_Problem details_. Find every line in the records below that contains "None", and copy it.

Saved entries:
* * *

(* ===== verification/PagingOps.v ===== *)
(** * Paging: the operations

    The effect of [map_page], [unmap_page], [get_physical_addr] and
    [handle_cow_fault] on the user pages of every address space. *)

From stdpp Require Import base tactics numbers list gmap.
From S2P Require Import Prelude FrameAlloc Alloc Paging PagingProofs.

Section Ops.
Context {M : Type} {KI : KernelImage}.
Variable junk : Z -> Z.
Implicit Types s : mm M.
Abbreviation word := (word junk).
Abbreviation pte := (pte junk).
Abbreviation mm_inv := (mm_inv junk).

(** ** Writing an entry *)

Lemma pte_put_dir s R d dd i x d' v :
  mm_inv s R -> dirs s !! d = Some dd -> user_pde i -> user_vpn v ->
  pte (put (physical_addr dd + 4 * i) x s) d' v =
    if decide (d' = d /\ v / 1024 = i)
    then if present x then word (put (physical_addr dd + 4 * i) x s) (frame_of x + 4 * (v mod 1024)) else 0
    else pte s d' v.
Proof.
  intros Hs Hd Hi Hv. unfold PagingProofs.pte. change (dirs (put _ _ s)) with (dirs s).
  rewrite user_pde_bounds in Hi. destruct (vpn_split v Hv) as (Hi' & Hj & _). pose proof Hi' as Hib. rewrite user_pde_bounds in Hib.
  destruct (mi_dir _ _ _ Hs d dd Hd) as (_ & _ & g & Eg & Hg). rewrite Eg.
  destruct (dirs s !! d') as [dd'|] eqn:Hd'; [|case_decide as E; [destruct E as [-> _]; congruence|done]].
  cbv zeta. destruct (mi_dir _ _ _ Hs d' dd' Hd') as (_ & _ & g' & Eg' & Hg').
  rewrite Eg', (word_put _ _ _ _ (addr_of g' + _)). case_decide as E; case_decide as E'.
  - done.
  - apply word_addr_eq in E as [-> E]; [|lia..]. rewrite Hg in Hg'. injection Hg' as ->. by destruct E'.
  - destruct E' as [-> <-]. rewrite Hd in Hd'. injection Hd' as <-. congruence.
  - destruct (present _) eqn:Hp; [|done]. rewrite <- Eg' in Hp |- *.
    destruct (mi_tab _ _ _ Hs d' dd' _ Hd' Hi' Hp) as (t & -> & Ht). apply put_frame_ne; [lia|done|congruence].
Qed.

Lemma pte_put_tab s R d dd i j x d' v :
  mm_inv s R -> dirs s !! d = Some dd -> user_pde i -> 0 <= j < 1024 -> user_vpn v ->
  present (word s (physical_addr dd + 4 * i)) = true ->
  pte (put (frame_of (word s (physical_addr dd + 4 * i)) + 4 * j) x s) d' v =
    if decide (d' = d /\ v = i * 1024 + j) then x else pte s d' v.
Proof.
  intros Hs Hd Hi Hj Hv Hp. destruct (mi_tab _ _ _ Hs d dd i Hd Hi Hp) as (t & Et & Ht). rewrite Et.
  unfold PagingProofs.pte. change (dirs (put _ _ s)) with (dirs s). destruct (vpn_split v Hv) as (Hi' & Hj' & Ev).
  pose proof Hi' as Hib. rewrite user_pde_bounds in Hib.
  destruct (dirs s !! d') as [dd'|] eqn:Hd'; [|case_decide as E; [destruct E as [-> _]; congruence|done]].
  cbv zeta. destruct (mi_dir _ _ _ Hs d' dd' Hd') as (_ & _ & g' & Eg' & Hg').
  rewrite Eg', put_frame_ne by (lia || congruence). rewrite <- Eg'.
  destruct (present (word s (physical_addr dd' + 4 * (v / 1024)))) eqn:Hp'.
  - destruct (mi_tab _ _ _ Hs d' dd' _ Hd' Hi' Hp') as (t' & Et' & Ht'). rewrite Et', word_put.
    case_decide as E; case_decide as E'; try done.
    + apply word_addr_eq in E as [-> E]; [|done..]. rewrite Ht in Ht'. injection Ht' as -> ->. destruct E'. split; [done|]. lia.
    + destruct E' as [-> ->]. destruct (vpn_join i j Hi Hj) as (_ & E1 & E2). rewrite E1 in *. rewrite E2 in E.
      rewrite Hd in Hd'. injection Hd' as <-. rewrite Et in Et'. apply addr_of_inj in Et' as <-. done.
  - case_decide as E'; [|done]. destruct E' as [-> ->]. destruct (vpn_join i j Hi Hj) as (_ & E1 & E2).
    rewrite E1 in *. rewrite Hd in Hd'. injection Hd' as <-. congruence.
Qed.

(** ** The tables of a page directory object *)

Lemma get_dir_ok s d dd : dirs s !! d = Some dd -> get_dir d s = Ok (dd, s).
Proof. intros H. unfold get_dir. run. unfold id. by rewrite H. Qed.

(** Only [tables_physical] of the directories changed. *)
Definition tables_only s s' : Prop :=
  exists D, s' = set_dirs D s /\ forall d,
    match D !! d, dirs s !! d with
    | Some dd', Some dd => physical_addr dd' = physical_addr dd /\ length (tables_physical dd') = length (tables_physical dd)
    | None, None => True
    | _, _ => False
    end.

Lemma tables_only_spaces s s' : tables_only s s' -> same_spaces s s'.
Proof.
  intros (D & -> & H) d. specialize (H d). cbn [dirs set_dirs].
  destruct (D !! d), (dirs s !! d); try done. simpl. by destruct H as [-> _].
Qed.

Lemma tables_only_inv s s' R : mm_inv s R -> tables_only s s' -> mm_inv s' R.
Proof.
  intros Hs (D & -> & H).
  assert (forall d dd', D !! d = Some dd' -> exists dd, dirs s !! d = Some dd /\ physical_addr dd' = physical_addr dd /\
    length (tables_physical dd') = length (tables_physical dd)) as HD.
  { intros d dd' Hd. specialize (H d). rewrite Hd in H. destruct (dirs s !! d) as [dd|]; [|done]. by exists dd. }
  assert (forall b, base (set_dirs D s) b -> base s b) as Hb.
  { intros b [-> |(d & dd' & Hd & ->)]; [by left|]. destruct (HD d dd' Hd) as (dd & ? & -> & _). right. eauto. }
  split.
  - constructor; try apply Hs.
    + destruct (mi_cr3 _ _ _ Hs) as [E|(d & dd & Hd & E)]; [by left|right]. cbn [cr3 set_dirs]. rewrite E.
      specialize (H d). rewrite Hd in H. destruct (D !! d) as [dd'|] eqn:E'; [|done]. exists d, dd'. split; [done|]. by destruct H.
    + intros b t Hb'. by apply (mi_kdir _ _ _ Hs), Hb.
    + intros d dd' Hd. destruct (HD d dd' Hd) as (dd & Hdd & -> & ->). by apply (mi_dir _ _ _ Hs).
    + intros d dd' i Hd. destruct (HD d dd' Hd) as (dd & Hdd & -> & _). by apply (mi_tab _ _ _ Hs).
  - eapply pages_same; [|apply Hs]. intros d v Hv. eapply pte_same; [exact Hs| |done|done].
    apply tables_only_spaces. by exists D.
Qed.

Lemma set_table_entry_ok s R d dd i x :
  mm_inv s R -> dirs s !! d = Some dd -> 0 <= i < 1024 ->
  exists s', set_table_entry d i x s = Ok (tt, s') /\ tables_only s s'.
Proof.
  intros Hs Hd Hi. destruct (mi_dir _ _ _ Hs d dd Hd) as (_ & Hl & _). unfold set_table_entry.
  rewrite (bind_ok _ _ _ _ _ (get_dir_ok s d dd Hd)), (bind_ok _ _ _ _ _ (wr_ok _ _ _ _ ltac:(by rewrite Hl))).
  eexists. split; [done|]. eexists. split; [done|]. intros d'. destruct (decide (d' = d)) as [->|].
  - rewrite lookup_insert_eq, Hd. cbn. by rewrite length_insert.
  - rewrite lookup_insert_ne by done. by destruct (dirs s !! d').
Qed.

(** ** Steps *)

(** The user data, the address spaces and everything outside the page tables
    stay as they are; owners are only added. *)
Definition tables_stay s s' : Prop :=
  forall d dd k, dirs s !! d = Some dd -> user_pde k -> present (word s (physical_addr dd + 4 * k)) = true ->
    present (word s' (physical_addr dd + 4 * k)) = true /\
    frame_of (word s' (physical_addr dd + 4 * k)) = frame_of (word s (physical_addr dd + 4 * k)).

Record keeps s (R : roles) s' (R' : roles) : Prop := {
  kp_inv : mm_inv s' R';
  kp_roles : R ⊆ R';
  kp_spaces : same_spaces s s';
  kp_data : same_data junk s s' R;
  kp_mems : mems s' = mems s;
  kp_files : mmap_file_table s' = mmap_file_table s;
  kp_heap : mheap s' = mheap s;
  kp_cr3 : cr3 s' = cr3 s;
  kp_tabs : tables_stay s s'
}.

Lemma keeps_refl s R : mm_inv s R -> keeps s R s R.
Proof. intros. by constructor. Qed.

Lemma tables_stay_trans s1 s2 s3 : same_spaces s1 s2 -> tables_stay s1 s2 -> tables_stay s2 s3 -> tables_stay s1 s3.
Proof.
  intros Hs1 Ht1 Ht2 d dd k Hd Hk Hp. destruct (Ht1 d dd k Hd Hk Hp) as [Hp1 Hf1]. specialize (Hs1 d). rewrite Hd in Hs1.
  apply fmap_Some in Hs1 as (dd2 & Hd2' & E). rewrite E in *. destruct (Ht2 d dd2 k Hd2' Hk Hp1) as [? ->]. done.
Qed.

Lemma keeps_trans s1 R1 s2 R2 s3 R3 : keeps s1 R1 s2 R2 -> keeps s2 R2 s3 R3 -> keeps s1 R1 s3 R3.
Proof.
  intros [_ Hr1 Hs1 Hd1 ? ? ? ? Ht1] [? Hr2 Hs2 Hd2 ? ? ? ? Ht2]. constructor; try congruence.
  - by etrans.
  - intros g h ps i Hg Hi. etrans; [|by eapply Hd1]. eapply Hd2; [|done]. by eapply lookup_weaken.
  - by eapply tables_stay_trans.
Qed.

Lemma keeps_fa s R fa' : mm_inv (set_fa fa' s) R -> keeps s R (set_fa fa' s) R.
Proof. intros. by constructor. Qed.

Lemma keeps_tables s R s' : mm_inv s R -> tables_only s s' -> keeps s R s' R.
Proof.
  intros Hs H. pose proof (tables_only_inv _ _ _ Hs H). pose proof (tables_only_spaces _ _ H).
  destruct H as (D & -> & _). by constructor.
Qed.

Lemma pte_tables s R s' d v : mm_inv s R -> tables_only s s' -> user_vpn v -> pte s' d v = pte s d v.
Proof.
  intros Hs H Hv. eapply pte_same; [done|by apply tables_only_spaces| |done]. destruct H as (D & -> & _). done.
Qed.

(** A write to a directory or a table. *)
Lemma keeps_put s R f r i x :
  mm_inv s R -> R !! f = Some r -> match r with RPages _ _ => False | _ => True end ->
  0 <= i < 1024 -> mm_inv (put (addr_of f + 4 * i) x s) R -> tables_stay s (put (addr_of f + 4 * i) x s) ->
  keeps s R (put (addr_of f + 4 * i) x s) R.
Proof.
  intros Hs Hf Hr Hi H Ht. constructor; try done. intros g h ps j Hg Hj. apply put_frame_ne; try done.
  intros ->. rewrite Hf in Hg. by injection Hg as ->.
Qed.

(** ** map_page *)

Lemma user_flag x : Z.land x PAGE_USER = if Z.testbit x 2 then 4 else 0.
Proof.
  apply Z.bits_inj'. intros n Hn. change PAGE_USER with (2 ^ 2). rewrite Z.land_spec, Z.pow2_bits_eqb by lia.
  destruct (Z.eqb_spec 2 n) as [<-|Hne].
  - destruct (Z.testbit x 2); [done|by rewrite Z.bits_0].
  - rewrite andb_false_r. destruct (Z.testbit x 2); [|by rewrite Z.bits_0].
    change 4 with (2 ^ 2). symmetry. by apply Z.pow2_bits_false.
Qed.

(** The entry [map_table] installs. *)
Lemma table_entry t x : 0 <= t < 8192 ->
  let e := Z.lor (Z.lor (Z.lor (addr_of t) PAGE_PRESENT) PAGE_WRITABLE) (Z.land x PAGE_USER) in
  is_u32 e /\ present e = true /\ frame_of e = addr_of t.
Proof.
  intros Ht. cbv zeta. rewrite <- !Z.lor_assoc, user_flag.
  destruct (Z.testbit x 2); (split; [apply entry_u32; done || lia|]; split; [by rewrite entry_present|apply entry_frame; done || lia]).
Qed.

Lemma dir_word s R d dd i : mm_inv s R -> dirs s !! d = Some dd -> 0 <= i < 1024 -> 0 <= physical_addr dd + 4 * i < IDENTITY_MAP_END.
Proof.
  intros Hs Hd Hi. destruct (base_frame _ s R (physical_addr dd) Hs) as (f & -> & ?); [right; eauto|].
  by apply word_below; [lia|].
Qed.

Lemma new_table_ok s fa' R d dd i t x :
  mm_inv s R -> dirs s !! d = Some dd -> user_pde i -> present (word s (physical_addr dd + 4 * i)) = false ->
  R !! t = None -> mm_inv (set_fa fa' s) (<[t := RPages 1 ∅]> R) ->
  let e := Z.lor (Z.lor (Z.lor (addr_of t) PAGE_PRESENT) PAGE_WRITABLE) (Z.land x PAGE_USER) in
  wp (zero_frame junk (addr_of t);; vst junk (physical_addr dd + 4 * i) e)
    (fun _ s' => dirs s' = dirs s /\ keeps s R s' (<[t := RTab d i]> R) /\
       (forall d' v, user_vpn v -> pte s' d' v = pte s d' v) /\ word s' (physical_addr dd + 4 * i) = e) (set_fa fa' s).
Proof.
  intros Hs Hd Hi Hnp Ht Hs1 e. pose proof Hi as Hi'. rewrite user_pde_bounds in Hi'.
  destruct (role_pool _ _ _ t _ Hs1 (lookup_insert_eq _ _ _)) as [Htb _].
  destruct (table_entry t x ltac:(lia)) as (He1 & He2 & He3). fold e in He1, He2, He3.
  destruct (mi_dir _ _ _ Hs d dd Hd) as (_ & _ & g & Eg & Hg). assert (g <> t) as Hgt by congruence.
  eapply wp_step; [eapply zero_frame_ok; [exact Hs1|apply lookup_insert_eq]|]. intros _ s2 [Hs2 Hfl].
  assert (mm_inv s2 (<[t := RTab d i]> R)) as Hs2'.
  { replace (<[t := RTab d i]> R) with (<[t := RTab d i]> (<[t := RPages 1 ∅]> R)) by apply insert_insert_eq.
    eapply inv_take_table; [done|]. apply lookup_insert_eq. }
  assert (dirs s2 = dirs s) as Ed by (rewrite (fl_rest _ _ _ _ _ _ Hfl); done).
  eapply wp_ok; [eapply vst_ok; [exact Hs2|by eapply dir_word; [exact Hs|done|lia]]|]. cbv beta.
  assert (forall d' v, user_vpn v -> pte s2 d' v = pte s d' v) as Hp2.
  { intros d' v Hv. eapply pte_same; [exact Hs|exact (filled_spaces _ _ _ _ _ _ Hfl)| |done].
    intros k r j Hk _ Hj. eapply (filled_out _ _ _ _ _ _ _ Hfl); [congruence|done]. }
  assert (forall d' v, user_vpn v -> pte (put (physical_addr dd + 4 * i) e s2) d' v = pte s2 d' v) as Hp3.
  { intros d' v Hv. erewrite pte_put_dir by (done || rewrite Ed; done). case_decide as E; [|done].
    rewrite He2, He3, Hp2 by done. destruct (vpn_split v Hv) as (_ & Hj & _).
    rewrite Eg, put_frame_ne by (done || lia). rewrite (fl_in _ _ _ _ _ _ Hfl) by done.
    destruct E as [-> <-]. unfold PagingProofs.pte. rewrite Hd. cbv zeta. by rewrite Hnp. }
  split; [done|]. split; [|split; [|apply word_put_eq]].
  - constructor; try done; try (rewrite (fl_rest _ _ _ _ _ _ Hfl); done).
    + split; [|eapply pages_same; [exact Hp3|apply Hs2']]. rewrite Eg. eapply core_put; [apply Hs2'|rewrite lookup_insert_ne by done; done|lia|done|].
      split; [lia|]. intros _ _. exists t. split; [done|apply lookup_insert_eq].
    + by apply insert_subseteq.
    + intros k h ps j Hk Hj. rewrite Eg, put_frame_ne by (done || lia || congruence).
      eapply (filled_out _ _ _ _ _ _ _ Hfl); [congruence|done].
    + intros d' dd' k Hd' Hk Hpk. destruct (mi_dir _ _ _ Hs d' dd' Hd') as (_ & _ & g' & Eg' & Hg'). rewrite user_pde_bounds in Hk.
      assert (word s2 (physical_addr dd' + 4 * k) = word s (physical_addr dd' + 4 * k)) as E2.
      { rewrite Eg'. eapply (filled_out _ _ _ _ _ _ _ Hfl); [congruence|lia]. }
      rewrite word_put_ne; [by rewrite E2|]. rewrite Eg, Eg'. intros E. apply word_addr_eq in E as [-> ->]; [|lia..].
      rewrite Eg in Hnp. rewrite Eg' in Hpk. congruence.
  - intros d' v Hv. by rewrite Hp3, Hp2.
Qed.


Lemma frame_of_user e : frame_of (Z.lor e PAGE_USER) = frame_of e.
Proof. unfold frame_of. rewrite Z.land_lor_distr_l. by rewrite Z.lor_0_r. Qed.

Lemma lor_u32 a b : is_u32 a -> is_u32 b -> is_u32 (Z.lor a b).
Proof. intros Ha Hb. apply u32_of_bits. intros n Hn. by rewrite Z.lor_spec, !u32_high_bits. Qed.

* * *

_Solution to this problem_.
    | None, None => True
  R !! t = None -> mm_inv (set_fa fa' s) (<[t := RPages 1 ∅]> R) ->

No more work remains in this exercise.